GACC is writing to a number of Members of Parliament asking them to promote a change in the law to provide compensation for residents adversely affected by new flight paths.
This could best be achieved by an amendment to the Land Compensation Act 1973. This Act provides full compensation for people whose houses are devalued by the building of a new motorway or other new road. It is necessary for the householder to prove, with a surveyor’s report, that their house has lost value compared to other similar, but unaffected, properties. The Act is well tried and has worked well.
The Act also applies to the building of new runways but does not apply to new flight paths based on existing runways.
At Gatwick there are four developments which make a change in the law urgent.
1. Gatwick Airport Ltd (GAL) have recently introduced a trial route (ADNID) over the villages of Rusper, Warnham and Slinfold which has caused immense anger. Residents have found their long established tranquillity shattered and their houses devalued. The loss of property value means that people feel trapped and unable to move, and this in turn aggravates their annoyance.
2. GAL and National Air Traffic Services (NATS) have also introduced, with minimal consultation, new concentrated take-off routes. While the concentration of the flight paths benefits many (and is in accord with Government policy of reducing the number of people affected by aircraft noise), it causes misery and loss of property values for the few unlucky enough to find themselves under a new ‘super-highway in the sky’.
3. GAL are currently consulting on a number of new flight paths (including variations in the ADNID route) designed to increase the capacity of the airport.
4. NATS are proposing to introduce a new ‘point merge’ procedure for arriving aircraft. Aircraft will be directed to a single point and thence on concentrated flight paths to join the glide path leading to the airport. People unfortunate enough to find themselves under the merge point or under the concentrated approach paths are also likely to experience considerable disturbance, misery and loss of property value.
These changes come on top of a gradual extension over the past decade or so of the glide path for arriving aircraft which has caused, and is causing, great anger among residents, especially in the area from Lingfield to Tonbridge.

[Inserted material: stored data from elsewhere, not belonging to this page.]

(* ===== verification/Transport.v ===== *)
(** * Transports: face/transport.go, face/persistency.go, face/internal-transport.go

    [transport] is the interface link services use (class [Transport]);
    [transportBase] is the state the implementations share, and
    [InternalTransport] the transport of the management module, with its two
    bounded channels.  The transports over sockets are in Sockets.v and
    Stream.v; a link service is proved against the interface. *)
From S2P Require Import Prelude.
From S2P Require Import Packet Fw Uri.

(** ndn/state.go. *)
Inductive State := Up | Down | AdminDown.

#[export] Instance State_eq_dec : EqDecision State.
Proof. solve_decision. Defined.

Definition PersistencyPersistent : Z := 0.
Definition PersistencyOnDemand : Z := 1.
Definition PersistencyPermanent : Z := 2.

(** tlv.MaxNDNPacketSize. *)
Definition MaxNDNPacketSize : Z := 8800.

(** What a link service calls on its transport.  [tr_sendFrame] is [None] when
    the call blocks. *)
Class Transport (T : Type) := {
  tr_state : T -> State;
  tr_mtu : T -> Z;
  tr_scope : T -> Scope;
  tr_sendQueueSize : T -> Z;
  tr_sendFrame : list byte -> T -> option T }.

(** ** The base of the transports *)

Record transportBase := mkTransportBase {
  t_faceID : Z;
  remoteURI : URI;
  localURI : URI;
  t_scope : Scope;
  persistency : Z;
  t_linkType : LinkType;
  mtu : Z;
  expirationTime : option Z;
  state : State;
  nInBytes : Z;
  nOutBytes : Z }.

Definition makeTransportBase (remote local : URI) (p : Z) (s : Scope) (lt : LinkType) (m : Z) : transportBase :=
  mkTransportBase 0 remote local s p lt m None Down 0 0.

Definition setFaceID (id : Z) (t : transportBase) : transportBase :=
  mkTransportBase id (remoteURI t) (localURI t) (t_scope t) (persistency t) (t_linkType t) (mtu t) (expirationTime t)
    (state t) (nInBytes t) (nOutBytes t).
Definition SetMTU (m : Z) (t : transportBase) : transportBase :=
  mkTransportBase (t_faceID t) (remoteURI t) (localURI t) (t_scope t) (persistency t) (t_linkType t) m (expirationTime t)
    (state t) (nInBytes t) (nOutBytes t).
Definition set_persistency (p : Z) (t : transportBase) : transportBase :=
  mkTransportBase (t_faceID t) (remoteURI t) (localURI t) (t_scope t) p (t_linkType t) (mtu t) (expirationTime t)
    (state t) (nInBytes t) (nOutBytes t).
Definition set_state (s : State) (t : transportBase) : transportBase :=
  mkTransportBase (t_faceID t) (remoteURI t) (localURI t) (t_scope t) (persistency t) (t_linkType t) (mtu t)
    (expirationTime t) s (nInBytes t) (nOutBytes t).
Definition count_bytes (din dout : Z) (t : transportBase) : transportBase :=
  mkTransportBase (t_faceID t) (remoteURI t) (localURI t) (t_scope t) (persistency t) (t_linkType t) (mtu t)
    (expirationTime t) (state t) (u64 (nInBytes t + din)) (u64 (nOutBytes t + dout)).

(** The time until the face expires, 0 unless it is on demand. *)
Definition ExpirationPeriod (now : Z) (t : transportBase) : Z :=
  match expirationTime t with
  | None => 0
  | Some e => if (persistency t =? PersistencyOnDemand)%Z then e - now else 0
  end%Z.

(** ** The internal transport *)

(** [faceQueueSize] bounds both channels; [quits] counts the signals in
    [hasQuit]. *)
Record InternalTransport := mkInternal {
  base : transportBase;
  recvQueue : list (list byte);
  sendQueue : list (list byte);
  quits : nat }.

Definition MakeInternalTransport : InternalTransport :=
  mkInternal (set_state Up (makeTransportBase MakeInternalFaceURI MakeInternalFaceURI PersistencyPersistent Local PointToPoint MaxNDNPacketSize))
    [] [] 0.

Definition SetPersistency (p : Z) (t : InternalTransport) : InternalTransport * bool :=
  if (p =? persistency (base t))%Z then (t, true)
  else if (p =? PersistencyPersistent)%Z then
    (mkInternal (set_persistency p (base t)) (recvQueue t) (sendQueue t) (quits t), true)
  else (t, false).

Section internal.
Context (faceQueueSize : nat).

(** A frame over the MTU is dropped; sending on the full channel blocks. *)
Definition sendFrame (frame : list byte) (t : InternalTransport) : option InternalTransport :=
  if (mtu (base t) <? Z.of_nat (length frame))%Z then Some t
  else if length (recvQueue t) <? faceQueueSize then
    Some (mkInternal (count_bytes 0 (Z.of_nat (length frame)) (base t)) (recvQueue t ++ [frame]) (sendQueue t) (quits t))
  else None.

(** One round of [runReceive]: the next frame of the component is counted and
    handed to the link service; [None] when there is nothing to receive. *)
Definition runReceive_step (t : InternalTransport) : option (InternalTransport * option (list byte)) :=
  match sendQueue t with
  | [] => None
  | frame :: rest =>
      if (MaxNDNPacketSize <? Z.of_nat (length frame))%Z
      then Some (mkInternal (base t) (recvQueue t) rest (quits t), None)
      else Some (mkInternal (count_bytes (Z.of_nat (length frame)) 0 (base t)) (recvQueue t) rest (quits t), Some frame)
  end.

#[export] Instance internal_transport : Transport InternalTransport := {
  tr_state t := state (base t);
  tr_mtu t := mtu (base t);
  tr_scope t := t_scope (base t);
  tr_sendQueueSize _ := 0%Z;
  tr_sendFrame := sendFrame }.

End internal.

Under the Land Compensation Act, compensation is paid by the body responsible for the development: in the case of new roads by the Highways Agency. If the Act were amended to include new flight paths, implemented by GAL (which has responsibility for flight paths under 4,000 feet), the compensation would be paid by the airport. For new flight paths above 4,000 (eg the point-merge system) compensation would be paid by NATs (ie by the airlines which own NATS). This would be in line with standard economic theory that where many benefit (in the case of Gatwick some 36 million air passengers a year) but a few suffer, the many should compensate the few.

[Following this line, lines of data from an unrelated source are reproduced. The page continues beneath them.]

(** The life of a unicast face's transport, whatever is sent, read, expires
    or is configured.  Its type and URIs stay; it goes down at most once, never
    comes up again, and is removed from the face table exactly when it goes
    down.  Nothing but a failed dial of a permanent face stops the forwarder;
    but that does, at the first frame that cannot be written: the error is only
    logged, and the type assertion on the nil connection panics. *)
Lemma unicast_transport_life (evs : list transport_event) (t : FaceTransport) :
  is_unicast (kind t) -> state (tbase t) = Up ->
  match transport_run evs t with
  | Ok (t', n) => kind t' = kind t /\ remoteURI (tbase t') = remoteURI (tbase t) /\
                  (state (tbase t') = Up /\ n = 0%nat \/ state (tbase t') = Down /\ n = 1%nat)
  | Err _ => False
  | Panic => exists before ev after t1 n1, evs = before ++ ev :: after /\ transport_run before t = Ok (t1, n1) /\
               permanent t1 /\ ~ dials_ok ev
  end /\
  forall now frame, permanent t -> Z.of_nat (length frame) <= mtu (tbase t) ->
    transport_run (TSend now false false frame :: evs) t = Panic.
Proof.
  intros Hk Hup. split.
  - pose proof (run_stops evs t Hk) as Hs. destruct (transport_run evs t) as [[t' n]|e|] eqn:E.
    + destruct (run_went _ _ _ _ Hk E) as (K & R & _ & S). split_and!; [done|done|]. rewrite Hup in S.
      destruct S as [?|(_ & ? & ?)]; auto.
    + by destruct Hs.
    + by apply Hs.
  - intros now frame Hp Hl. unfold permanent in Hp. cbn [transport_run transport_step]. rewrite unicast_sendFrame by done.
    unfold over_mtu. replace (mtu (tbase t) <? Z.of_nat (length frame)) with false by lia. unfold onTransportFailure. by rewrite Hp.
Qed.

End life.

Module SocketsExamples.
#[local] Existing Instance UriExamples.ex_env.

It would also be in line with the Air Policy Framework White Paper March 2013 which states (paragraph 3.39): Where airport operators are considering developments which result in an increase in noise, they should review their compensation schemes to ensure that they offer appropriate compensation to those potentially affected.

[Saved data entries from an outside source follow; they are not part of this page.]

(* ===== verification/LinkProps.v ===== *)
(** * Properties of the link service

    What reaches the transport and the peer when a packet is sent, what the
    fragmentation does, reassembly in any order and interleaving, the dispatch
    to threads, and the inputs that stop the process. *)
From S2P Require Import Prelude.
From S2P Require Import Enc Packet Fw Transport LinkService.

(** ** Crossing a link *)

Section crossing.
Context `{LpCodecLaws} `{EncOps} {T : Type} {TR : Transport T}.
Context (congestionMarking : bool) (config : Config) (fwThreads : Z).

(** The mark the peer sees: the packet's own, or the one set for congestion. *)
Definition final_mark (now : Z) (p : PendingPacket) (l : LinkService T) : option Z :=
  match CongestionMark p with
  | Some m => Some m
  | None => if congested congestionMarking now l then Some 1%Z else None
  end.

(** The packet the peer's link service hands over. *)
Definition arrives {R} (r : LinkService R) (p : PendingPacket) (mark : option Z) (e : EncPacket) : PendingPacket :=
  mkPending (PitToken p) mark (Some (faceID r)) None None e (RawBytes p) [].

Lemma fits_single (o : Options) e w : (Z.of_nat (length w) <= e)%Z -> small (Z.of_nat (length w)) ->
  fragments_of o e [w] = Ok (Some [lp_of_fragment [w]]).
Proof.
  intros Hle Hs. unfold small in Hs. unfold fragments_of. rewrite Wire_Length_spec. cbn [concat]. rewrite app_nil_r.
  rewrite i64_small by lia. by replace (e <? Z.of_nat (length w))%Z with false by lia.
Qed.

Lemma decorate_fields now p (l : LinkService T) w :
  let d := decorate congestionMarking now p l (lp_of_fragment w) in
  LpPitToken d = PitToken p /\ LpCongestionMark d = final_mark now p l /\ NextHopFaceId d = None /\
  LpCachePolicy d = None /\ FragIndex d = None /\ FragCount d = None /\ Sequence d = None.
Proof.
  unfold decorate, final_mark. destruct (PitToken p) as [|b t]; destruct (CongestionMark p) as [m|];
    destruct (congested _ now l), (IsIncomingFaceIndicationEnabled _), (bool_decide (is_Some (Packet.IncomingFaceID p)));
    cbn; done.
Qed.

(** C17: a packet crosses a link.  When the face is up, the packet's bytes fit
    the effective MTU, the send mutex is free and reliability is off,
    [sendPacket] hands the transport exactly one frame and returns with the
    mutex free, the sequence number unused; and a peer without reassembly that
    processes that frame hands over a packet with the same bytes, PIT token and
    network packet, the congestion mark set on the way, and its own face as the
    incoming face. *)
Theorem packet_crosses_link now tok p (l : LinkService T) s e :
  tr_state (transport l) = Up -> held l = false -> IsReliabilityEnabled (options l) = false ->
  RawBytes p <> [] -> packet_u64 p -> small (Z.of_nat (length (RawBytes p))) ->
  (Z.of_nat (length (RawBytes p)) <= effectiveMtu l tok p)%Z ->
  ReadPacket [RawBytes p] = Some s -> net_of s = Some e ->
  exists frame,
    (forall t, tr_sendFrame frame (transport l) = Some t ->
      exists l', sendPacket congestionMarking now tok p l = Ok (Returns, l') /\ transport l' = t /\ held l' = false) /\
    forall R (TR2 : Transport R) (r : LinkService R) pp n, IsReassemblyEnabled (options r) = false ->
      processIncomingFrame config fwThreads pp frame r n
      = deliver config fwThreads pp (fun e => arrives r p (final_mark now p l) e) (Some e) r n.
Proof.
  intros Hup Hheld Hrel Hne Hp Hs Hfit Hread He.
  destruct (sendPacket_sends congestionMarking now tok p l (lp_of_fragment [RawBytes p]) [] Hup Hrel)
    as (l4 & f1 & rest1 & Es & [Ht Hh] & En); [by apply fits_single|].
  unfold number in En. destruct (count_sent_fields congestionMarking p l) as (Co & _). rewrite Co, Hrel in En.
  cbn in En. injection En as <- <-.
  destruct (decorate_ok congestionMarking now p l (lp_of_fragment [RawBytes p]) Hp) as [Hok Hfr].
  { left. by eexists. } { unfold content. cbn. by rewrite app_nil_r. }
  destruct (decorate_fields now p l [RawBytes p]) as (D1 & D2 & D3 & D4 & D5 & D6 & D7).
  set (d := decorate congestionMarking now p l (lp_of_fragment [RawBytes p])) in *.
  destruct (EncodePacket_lp d Hok) as (w & w' & Ew & Er & Ew').
  exists (concat w). split.
  - intros t Hsend. exists (set_held (held l4) (set_held true (set_transport t l4))). rewrite Es.
    unfold send_fragments. cbn [send_loop]. rewrite Ew, Wire_Join_spec, Hh, Hheld, Ht, Hsend.
    split_and!; [done|done|cbn; congruence].
  - intros R TR2 r pp n Hr. unfold processIncomingFrame. rewrite Er. cbn [sp_lp lp_packet].
    assert (Hcw : concat w' = RawBytes p) by (rewrite Ew', Hfr; cbn; apply app_nil_r).
    destruct w' as [|b w']; [cbn in Hcw; congruence|]. cbn [Fragment with_fragment length Nat.eqb].
    unfold reassemble_frame. rewrite Hr. cbn [FragIndex FragCount with_fragment]. rewrite D5, D6.
    rewrite bool_decide_false by (intros [[? [=]]|[? [=]]]). cbn [outcome_bind Fragment with_fragment].
    pose proof (ReadPacket_net (b :: w') [RawBytes p] ltac:(cbn; rewrite app_nil_r; exact Hcw)) as Hn.
    rewrite Hread in Hn. cbn [option_map] in Hn. rewrite He in Hn.
    destruct (ReadPacket (b :: w')) as [s'|]; [|done]. cbn [option_map] in Hn. injection Hn as ->.
    unfold deliver, with_link_fields, arrives. cbn [LpPitToken LpCongestionMark NextHopFaceId LpCachePolicy with_fragment].
    rewrite D1, D2, D3, D4, Hcw. by destruct (IsConsumerControlledForwardingEnabled _), (IsLocalCachePolicyEnabled _).
Qed.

Admittedly the White Paper goes on to refer, as a minimum, to acoustic insulation. But acoustic insulation does nothing to recompense for loss of property value or the ability to enjoy peace out of doors or with open windows.
GACC recognises that it will not be easy to achieve a change in the law quickly. Shortage of Parliamentary time is always used as an excuse to defer action. A Private Member’s Bill is an uncertain method. We are asking our local Members to advise on the best way forward.
Any amendment should be retrospective to an appropriate date.
If it is not possible to amend the law in this Parliament, we would hope that this point can be included in the manifesto of each of the main Parties.
New flight paths are also due to be introduced at Stansted and Heathrow. We have support from our colleagues there, and also from the Aviation Environment Federation.
GACC realises that compensation is always a second best: best would be to have no adverse change. But if change becomes inevitable, compensation becomes essential. That is how a civilised society should work.